The deal will grant Cresco a strategic footprint comprising 120 retail stores across 18 markets, vertical integration in 16 states, reaching up to 55% of the U.S. population, and bringing Cresco to a leadership position in seven of the top 10 markets by revenue in 2025, according to BDSA.
“If the Cresco-Columbia Care deal were to close today, CCHWF shares would have a 35% upside based on the exchange ratio (0.5579),” Zuanic said. Although the closing of the deal was delayed yet again, he sees a minimal probability of either company walking away, given the strategic benefits for Cresco. Zuanic noted that in a consolidating industry, it’s doubtful that Columbia would prefer to remain independent.
“The issue is more about Cresco finding buyers for the assets they must divest in order to garner regulator approval at the state level. (…) We believe the group led by Sean Combs (which we understand is a well-funded group), is getting good value for the IL/MA/NY assets at $155Mn (not factoring in earnouts);” Zuanic explained.
Cresco signed a definitive agreement with a group led by Sean “Diddy” Combs to sell part of the assets for as much as $185Mn. Based on “comps” for Illinois and Massachusetts, Zuanic estimates Combs’ group is only paying $10-20Mn for assets in New York, which, “despite the uncertainty (as draft rules for incumbents are not finalized yet), seems like a good deal.”
What’s Left To Sell?
Zuanic explained that the future of the assets in Ohio, Florida and Maryland seems to depend on Cresco agreeing on a price. Why? Ohio could be legalizing recreational cannabis in 2023, Florida will double the number of licenses, and Cresco “plans to sell the paper license together with assets that are already operational,” Zuanic said. Likewise, although the Maryland asset is a processing facility, Zuanic thinks demand will remain stable in the state after voters legalized recreational cannabis in November 2022.

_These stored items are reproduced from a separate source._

(* ===== verification/Lifecycle.v ===== *)
(** * Abstract specification of the task lifecycle

    What the recorder of [TaskState] promises to the consumer of its event
    stream, with no raw TID in it: a monitor over normalized events whose state
    is one [lifetime] per logical task, in logical-id order. [life_step] is
    defined exactly on the events a correct stream may contain next. *)

From S2P Require Import Prelude Monad WaitStatus TaskState.

Inductive life_status :=
| Live (pending : option Z) (child_born : bool)
| Dying (termination : LinuxWaitTerminationV1)
| Gone (termination : LinuxWaitTerminationV1).

Record lifetime := {
  life_group : LogicalTaskId;
  life_execed : bool;
  life_now : life_status;
}.

Definition life_fresh (group : LogicalTaskId) : lifetime :=
  {| life_group := group; life_execed := false; life_now := Live None false |}.

Definition life_set (now : life_status) (l : lifetime) : lifetime :=
  {| life_group := life_group l; life_execed := life_execed l; life_now := now |}.

Definition is_gone (l : lifetime) : bool :=
  match life_now l with Gone _ => true | _ => false end.

(** Logical ids count from one. *)
Definition life_at (ls : list lifetime) (id : LogicalTaskId) : option lifetime :=
  if 1 <=? id then ls !! Z.to_nat (id - 1) else None.

Definition life_put (ls : list lifetime) (id : LogicalTaskId) (l : lifetime) : list lifetime :=
  <[Z.to_nat (id - 1) := l]> ls.

Definition child_kind (kind : TracerTaskBirthKindV1) : option TracerTaskChildBirthKindV1 :=
  match kind with
  | BirthInitial => None
  | BirthFork => Some ChildFork
  | BirthVfork => Some ChildVfork
  | BirthClone => Some ChildClone
  end.

(** The group a child may be born into: its own, or its parent's for a clone. *)
Definition group_permitted (kind : TracerTaskChildBirthKindV1) (id group parent_group : Z) : bool :=
  (group =? id) || (bool_decide (kind = ChildClone) && (group =? parent_group)).

Definition life_birth (ls : list lifetime) (id : LogicalTaskId)
    (parent : option LogicalTaskId) (group : LogicalTaskId) (kind : TracerTaskBirthKindV1) :
    option (list lifetime) :=
  if negb (id =? Z.of_nat (length ls) + 1) then None
  else match parent, child_kind kind with
  | None, None =>
      if (id =? 1) && (group =? 1) then Some [life_fresh group] else None
  | Some p, Some k =>
      l ← life_at ls p;
      match life_now l with
      | Live nr false =>
          if creation_syscall_permits nr k && group_permitted k id group (life_group l)
          then Some (life_put ls p (life_set (Live nr true) l) ++ [life_fresh group])
          else None
      | _ => None
      end
  | _, _ => None
  end.

(** An exec needs an open exec call and no other task alive in the group. *)
Definition life_exec (ls : list lifetime) (id : LogicalTaskId) (nr : Z) :
    option (list lifetime) :=
  l ← life_at ls id;
  match life_now l with
  | Live (Some open) born =>
      if (open =? nr) && is_exec_syscall nr && negb (life_execed l)
         && (count (λ m, negb (is_gone m) && (life_group m =? life_group l)%Z) ls =? 1)%nat
      then Some (life_put ls id {| life_group := life_group l; life_execed := true;
                                   life_now := Live (Some open) born |})
      else None
  | _ => None
  end.

Definition life_enter (ls : list lifetime) (id : LogicalTaskId) (nr : Z) :
    option (list lifetime) :=
  l ← life_at ls id;
  match life_now l with
  | Live None false => Some (life_put ls id (life_set (Live (Some nr) false) l))
  | _ => None
  end.

Definition life_leave (ls : list lifetime) (id : LogicalTaskId) (nr : Z) :
    option (list lifetime) :=
  l ← life_at ls id;
  match life_now l with
  | Live (Some open) _ =>
      if (open =? nr) && negb (is_exit_syscall nr)
      then Some (life_put ls id (life_set (Live None false) l))
      else None
  | _ => None
  end.

(** The exit call a normal termination must resolve; a signal resolves none. *)
Definition exit_call (termination : LinuxWaitTerminationV1)
    (resolved : option TracerTaskNoReturnKindV1) : option (option Z) :=
  match termination, resolved with
  | Exited _, Some NoReturnExit => Some (Some TRACER_TASK_EXIT_NR_X86_64_V1)
  | Exited _, Some NoReturnExitGroup => Some (Some TRACER_TASK_EXIT_GROUP_NR_X86_64_V1)
  | Signaled _ _, None => Some None
  | _, _ => None
  end.

Definition life_exit (ls : list lifetime) (id : LogicalTaskId)
    (termination : LinuxWaitTerminationV1) (resolved : option TracerTaskNoReturnKindV1) :
    option (list lifetime) :=
  l ← life_at ls id;
  match life_now l with
  | Live nr false =>
      if termination_valid termination
         && bool_decide (exit_call termination resolved = Some nr)
      then Some (life_put ls id (life_set (Dying termination) l))
      else None
  | _ => None
  end.

Definition life_reap (ls : list lifetime) (id : LogicalTaskId)
    (termination : LinuxWaitTerminationV1) : option (list lifetime) :=
  l ← life_at ls id;
  match life_now l with
  | Dying observed =>
      if bool_decide (observed = termination)
      then Some (life_put ls id (life_set (Gone termination) l))
      else None
  | _ => None
  end.

Definition life_step (ls : list lifetime) (event : NormalizedTracerTaskEventV1) :
    option (list lifetime) :=
  match event with
  | Birth _ id parent group kind => life_birth ls id parent group kind
  | Exec _ id nr => life_exec ls id nr
  | SeccompEntry _ id nr => life_enter ls id nr
  | SyscallExit _ id nr => life_leave ls id nr
  | PtraceExitEvent _ id termination resolved => life_exit ls id termination resolved
  | TerminalReap _ id termination => life_reap ls id termination
  end.

(** An accepted observation that emits nothing leaves the lifetimes alone. *)
Definition life_step_opt (ls : list lifetime) (event : option NormalizedTracerTaskEventV1) :
    option (list lifetime) :=
  match event with Some event => life_step ls event | None => Some ls end.

Definition replay_from (ls : list lifetime) (log : list NormalizedTracerTaskEventV1) :
    option (list lifetime) :=
  foldl (λ acc event, acc ≫= λ ls, life_step ls event) (Some ls) log.

(** The monitor run over a whole stream. *)
Definition replay : list NormalizedTracerTaskEventV1 → option (list lifetime) :=
  replay_from [].

(** ** The abstraction of a recorder *)

Definition abs_status (t : TaskSlotV1) : life_status :=
  match phase t with
  | Unused | Running => Live (pending_syscall t) (child_ready_seen_for_pending t)
  | ExitObserved => Dying (default (Exited 0) (slot_termination t))
  | Reaped => Gone (default (Exited 0) (slot_termination t))
  end.

Definition abs_task (t : TaskSlotV1) : lifetime :=
  {| life_group := thread_group_logical_task_id t; life_execed := exec_seen_ever t;
     life_now := abs_status t |}.

Definition abs (r : TracerTaskStateRecorderV1) : list lifetime :=
  abs_task <$> take (slots_used r) (tasks r).

(** ** Facts of the monitor *)

Lemma replay_from_snoc ls log event :
  replay_from ls (log ++ [event]) = replay_from ls log ≫= λ ls, life_step ls event.
Proof. unfold replay_from. by rewrite foldl_snoc. Qed.

Lemma life_at_Some ls i l :
  life_at ls (Z.of_nat i + 1) = Some l ↔ ls !! i = Some l.
Proof.
  unfold life_at. rewrite (proj2 (Z.leb_le _ _)) by lia.
  by replace (Z.to_nat (Z.of_nat i + 1 - 1)) with i by lia.
Qed.

Lemma life_put_index ls i l : life_put ls (Z.of_nat i + 1) l = <[i := l]> ls.
Proof. unfold life_put. f_equal. lia. Qed.

(** ** Accounting of a stream

    The monitor keeps the books of the events it accepted. *)

Definition is_birth (e : NormalizedTracerTaskEventV1) : bool :=
  match e with Birth _ _ _ _ _ => true | _ => false end.
Definition is_exec (e : NormalizedTracerTaskEventV1) : bool :=
  match e with Exec _ _ _ => true | _ => false end.
Definition is_entry (e : NormalizedTracerTaskEventV1) : bool :=
  match e with SeccompEntry _ _ _ => true | _ => false end.
Definition is_return (e : NormalizedTracerTaskEventV1) : bool :=
  match e with SyscallExit _ _ _ => true | _ => false end.
Definition is_exit (e : NormalizedTracerTaskEventV1) : bool :=
  match e with PtraceExitEvent _ _ _ _ => true | _ => false end.
Definition is_resolution (e : NormalizedTracerTaskEventV1) : bool :=
  match e with PtraceExitEvent _ _ _ (Some _) => true | _ => false end.
Definition is_reap (e : NormalizedTracerTaskEventV1) : bool :=
  match e with TerminalReap _ _ _ => true | _ => false end.

Definition is_dead (l : lifetime) : bool :=
  match life_now l with Live _ _ => false | _ => true end.
Definition is_open (l : lifetime) : bool :=
  match life_now l with Live (Some _) _ => true | _ => false end.

Record balanced (log : list NormalizedTracerTaskEventV1) (ls : list lifetime) : Prop := {
  balanced_births : count is_birth log = length ls;
  balanced_execs : count is_exec log = count life_execed ls;
  balanced_calls : count is_entry log
    = (count is_return log + count is_resolution log + count is_open ls)%nat;
  balanced_exits : count is_exit log = count is_dead ls;
  balanced_reaps : count is_reap log = count is_gone ls;
}.

Lemma life_at_inv ls id l : life_at ls id = Some l → ls !! Z.to_nat (id - 1) = Some l.
Proof. unfold life_at. by case_match. Qed.

Lemma count_life_put p ls id l l' :
  life_at ls id = Some l →
  (count p (life_put ls id l') + Nat.b2n (p l) = count p ls + Nat.b2n (p l'))%nat.
Proof. intros H%life_at_inv. by apply count_insert. Qed.

Lemma count_snoc {A} (p : A → bool) l x : count p (l ++ [x]) = (count p l + Nat.b2n (p x))%nat.
Proof. rewrite count_app. simpl. destruct (p x); simpl; lia. Qed.

(** One event moves one lifetime by one state. *)
Lemma balanced_put log ls id l l' e :
  balanced log ls → life_at ls id = Some l → is_birth e = false →
  (Nat.b2n (is_exec e) + Nat.b2n (life_execed l) = Nat.b2n (life_execed l'))%nat →
  (Nat.b2n (is_entry e) + Nat.b2n (is_open l)
   = Nat.b2n (is_return e) + Nat.b2n (is_resolution e) + Nat.b2n (is_open l'))%nat →
  (Nat.b2n (is_exit e) + Nat.b2n (is_dead l) = Nat.b2n (is_dead l'))%nat →
  (Nat.b2n (is_reap e) + Nat.b2n (is_gone l) = Nat.b2n (is_gone l'))%nat →
  balanced (log ++ [e]) (life_put ls id l').
Proof.
  intros [Hb Hx Hc He Hr] Hat Hbirth Hexec Hcall Hexit Hreap.
  pose proof (count_life_put life_execed ls id l l' Hat).
  pose proof (count_life_put is_open ls id l l' Hat).
  pose proof (count_life_put is_dead ls id l l' Hat).
  pose proof (count_life_put is_gone ls id l l' Hat).
  split; rewrite !count_snoc; try lia. unfold life_put. rewrite length_insert, Hbirth. simpl. lia.
Qed.

Lemma balanced_birth log ls e group :
  balanced log ls → is_birth e = true → balanced (log ++ [e]) (ls ++ [life_fresh group]).
Proof.
  intros [Hb Hx Hc He Hr] Hbirth. destruct e; try done.
  split; rewrite ?length_app, !count_snoc; simpl; lia.
Qed.

(** The parent's side of a birth changes nothing that is counted. *)
Lemma balanced_parent log ls p l nr :
  balanced log ls → life_at ls p = Some l → life_now l = Live nr false →
  balanced log (life_put ls p (life_set (Live nr true) l)).
Proof.
  intros [Hb Hx Hc He Hr] Hat%life_at_inv Hl. unfold life_put.
  split; rewrite ?length_insert, ?(count_insert_same _ _ _ l); try done;
    unfold is_open, is_dead, is_gone; by rewrite Hl.
Qed.

Lemma option_bind_Some {A B} (m : option A) (f : A → option B) b :
  m ≫= f = Some b → ∃ a, m = Some a ∧ f a = Some b.
Proof. destruct m; naive_solver. Qed.

Lemma balanced_step log ls e ls' :
  balanced log ls → life_step ls e = Some ls' → balanced (log ++ [e]) ls'.
Proof.
  intros Hbal Hstep. destruct e; simpl in Hstep.
  1: { unfold life_birth in Hstep. case_match eqn:Hid; [done|]. bool_to_prop.
       destruct parent_logical_task_id as [p|], (child_kind kind) as [k|]; try done.
       - apply option_bind_Some in Hstep as (l & Hat & Hstep).
         destruct (life_now l) as [nr [|]| |] eqn:Hl; try done. case_match; [|done].
         injection Hstep as <-. apply balanced_birth; [|done]. by apply balanced_parent.
       - case_match; [|done]. bool_to_prop. injection Hstep as <-.
         destruct ls; [|simpl in *; lia]. by apply (balanced_birth log []). }
  all: apply option_bind_Some in Hstep as (l & Hat & Hstep).
  all: destruct (life_now l) as [[nr|] [|]|seen|seen] eqn:Hl; try done.
  all: try (case_match; [|done]; bool_to_prop).
  all: injection Hstep as <-; apply (balanced_put log ls logical_task_id l); try done.
  all: unfold is_open, is_dead, is_gone; rewrite ?Hl; try done.
  1-2: by rewrite H1.
  all: destruct termination, resolved_no_return as [[]|]; done.
Qed.

Lemma balanced_replay log ls : replay log = Some ls → balanced log ls.
Proof.
  revert ls. induction log as [|e log IH] using rev_ind; intros ls Hreplay.
  - by injection Hreplay as <-.
  - unfold replay in *. rewrite replay_from_snoc in Hreplay.
    apply option_bind_Some in Hreplay as (mid & Hmid & Hstep). by eapply balanced_step; [apply IH|].
Qed.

“In a worst-case scenario, we see closing being extended to mid-2023, as Cresco and potential buyers wait for more clarity on the state reg outlook (especially OH). Cresco has said that the SAFE passage would not impact the potential buyers, but we think, at least, it means less competition for the buyers,” Zuanic said.
“Again, this is mostly about Cresco potentially having to agree to lower prices, in our opinion, and garnering less than the $300Mn in gross proceeds it originally guided for all the combined assets to be divested. While lenders are few, we think they will want to work with/support what will be one of the very largest U.S. MSOs, once this deal is completed (…) Cresco still expects to close the transaction by late March 2023 and garner ~$300Mn in gross proceeds,” Zuanic explained.
“Cresco and Columbia Care are unlikely to walk away from the deal. Our read is that both Cresco and Columbia Care want to get this deal done (i.e., this is not Verano/Goodness Growth, with one of the parties walking away),” concluded Zuanic.
Image By Mike Ljung On Pixabay.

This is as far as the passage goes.